One at You
One at You
An Eye for an Eye, 2019
archival inkjet print
dimensions variable

As part of a vernacular ethnography, I chose to highlight the evil eye. Commonplace in Palestinian culture, the nazar is displayed in order to fend off any foul intentions from immoral forces. In place of the resources necessary to defend themselves, Palestinians must resist bombs and shells with evil eye amulets. The relationship between this charm and the Palestinian body is one of personal protection, but is this relationship valid? I manipulated parts of the body in order to bypass the limitations of nature. Take the finger: the elongation is akin to Pinocchio’s nose––growing when he is lying. Similarly, the powers of the evil eye may be inflated and untrue; however, it is better to be safe than sorry.

Peace of Mind

In the Eye for an Eye series, the subject’s body parts were manipulated to serve as comments in a conversation about the legitimacy of the evil eye and Palestinians’ usage of the evil eye amulet as a defense against this supernatural power typically attributed to Israel’s mistreatment of Palestinians.
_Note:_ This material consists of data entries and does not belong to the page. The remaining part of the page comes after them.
(* ===== verification/Kernel.v ===== *)
(** * The kernel: src/kernel/kmain.c, src/core/check.c

    [kmain] composes every component: it takes the machine from the loader to
    the idle loop.  After that only interrupts run; [step] is one of them, and
    [reach] what any number of them leads to.

    Interrupts that arrive while [check_interrupts] waits are an argument of
    the model ([Irqs]): which lines are raised before which poll. *)

From stdpp Require Import base numbers list gmap strings.
From S2P Require Import Prelude Machine Libk Screen Serial Printf Idt Isr Timer Keyboard Cmos Boot PageWalk Mmap Paging.

(** ** Function pointers *)

#[global] Instance kernel_handlers {E : Env} : Handlers := fun h stack =>
  match h with
  | isr_null => throw PageFault
  | isr_breakpoint_handler => breakpoint_handler stack
  | isr_timer_callback => timer_callback stack
  | isr_keyboard_callback => keyboard_callback stack
  end.

(** ** src/core/check.c *)

(** The vectors raised before each poll, with the stack pointer their stub
    passes. *)
Class Irqs := arrivals : nat -> list (Z * Z).

Section Kernel.
Context {E : Env} {B : Build} {Q : Irqs}.

(** An interrupt is taken when RFLAGS.IF is set. *)
Definition interrupt (vs : Z * Z) : M unit :=
  enabled ← gets iflag;
  if (enabled : bool) then irq_handler (fst vs) (snd vs) else mret tt.

(** [while (tick == timer_tick()) ;], with the interrupts before each poll. *)
Fixpoint wait_tick (fuel : nat) (n : nat) (tick : Z) : M unit :=
  match fuel with
  | O => throw OutOfFuel
  | S fuel =>
      iterM interrupt (arrivals n) ;;
      t ← timer_tick;
      if tick =? t then wait_tick fuel (S n) tick else mret tt
  end.

Definition check_interrupts : M unit :=
  printfk (str "- checking interrupts... ") [] ;;
  tick ← timer_tick;
  wait_tick patience 0 tick ;;
  printfk (str "OK" ++ nl) [].

(** ** src/kernel/kmain.c *)

Definition KERNEL_ASCII : list Z :=
  str " _____ _____ _____ _____ _____ " ++ nl
  ++ str "|  |  |_   _|   __| __  |     |" ++ nl
  ++ str "|  |  | | | |   __|    -|  |  |" ++ nl
  ++ str "|_____| |_| |_____|__|__|_____|".
Definition KERNEL_NAME : list Z := str "utero-archive".
Definition KERNEL_VERSION : list Z := str "0.5.0".

(** The version is the build's. *)
Definition welcome_messge (version : list Z) : M unit :=
  printfk (str "%s" ++ nl) [VStr KERNEL_ASCII] ;;
  printfk (str "%s %s / Built on: %s at %s" ++ nl ++ nl)
    [VStr KERNEL_NAME; VStr version; VStr build_date; VStr build_time].
Definition print_welcome_messge : M unit := welcome_messge KERNEL_VERSION.

Definition hello_format : list Z :=
  nl ++ str "Hello Human, today's date and time is %2d/%2d/%2d %2d:%2d:%2d UTC" ++ nl.

(** Returning means that the idle loop [while (1) hlt] is reached. *)
Definition kmain (fuel : nat) (magic addr : Z) : M unit :=
  screen_init ;;
  screen_clear ;;
  valid ← multiboot_is_valid magic addr;
  (if (valid : bool) then mret tt
   else PANIC (str "src/kernel/kmain.c") 26 (str "kmain") (str "invalid multiboot") []) ;;
  reserved ← read_multiboot_info fuel addr;
  print_welcome_messge ;;
  printfk (str "- multiboot_start = 0x%X, multiboot_end = 0x%X" ++ nl)
    [VWord (ra_multiboot_start reserved); VWord (ra_multiboot_end reserved)] ;;
  printfk (str "- kernel_start    = 0x%X, kernel_end    = 0x%X" ++ nl)
    [VWord (ra_kernel_start reserved); VWord (ra_kernel_end reserved)] ;;
  isr_init ;;
  irq_init ;;
  printfk (str "- interruptions enabled" ++ nl) [] ;;
  timer_init 50 ;;
  printfk (str "- clock (timer) enabled" ++ nl) [] ;;
  check_interrupts ;;
  serial_init SERIAL_COM1 SERIAL_SPEED_115200 ;;
  keyboard_init ;;
  printfk (str "- keyboard routine enabled" ++ nl) [] ;;
  mmap ← find_multiboot_tag fuel (addr + 8) MULTIBOOT_TAG_TYPE_MMAP;
  mmu_init mmap reserved ;;
  printfk (str "- frame allocator and paging enabled" ++ nl) [] ;;
  rtc ← cmos_read_rtc;
  printfk hello_format
    [VWord (year rtc); VWord (month rtc); VWord (day rtc);
     VWord (hours rtc); VWord (minutes rtc); VWord (seconds rtc)] ;;
  printfk (str "$ ") [].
In this image, the absence of the subject’s head seeks to operate as a symbol for their disregard of the disconcerting thoughts that typically fill the Palestinian mind. With Peace of Mind, the subject dons an evil eye, imagining an effective remedy for the ailments of their circumstances, clearing their conscience.

It is Divine
It is Divine

It is Divine depicts the holiness of the nazar (evil eye amulet), used as a defense mechanism in Palestinian culture against the supernatural power of the evil eye. For Palestinians, it is one of their only options for security and resistance against oppressive powers. It is for that reason that so much emphasis is placed on keeping it in all spaces, such as homes, businesses, and taxis.

These works were exhibited at the Jacobs Institute for Design Innovation.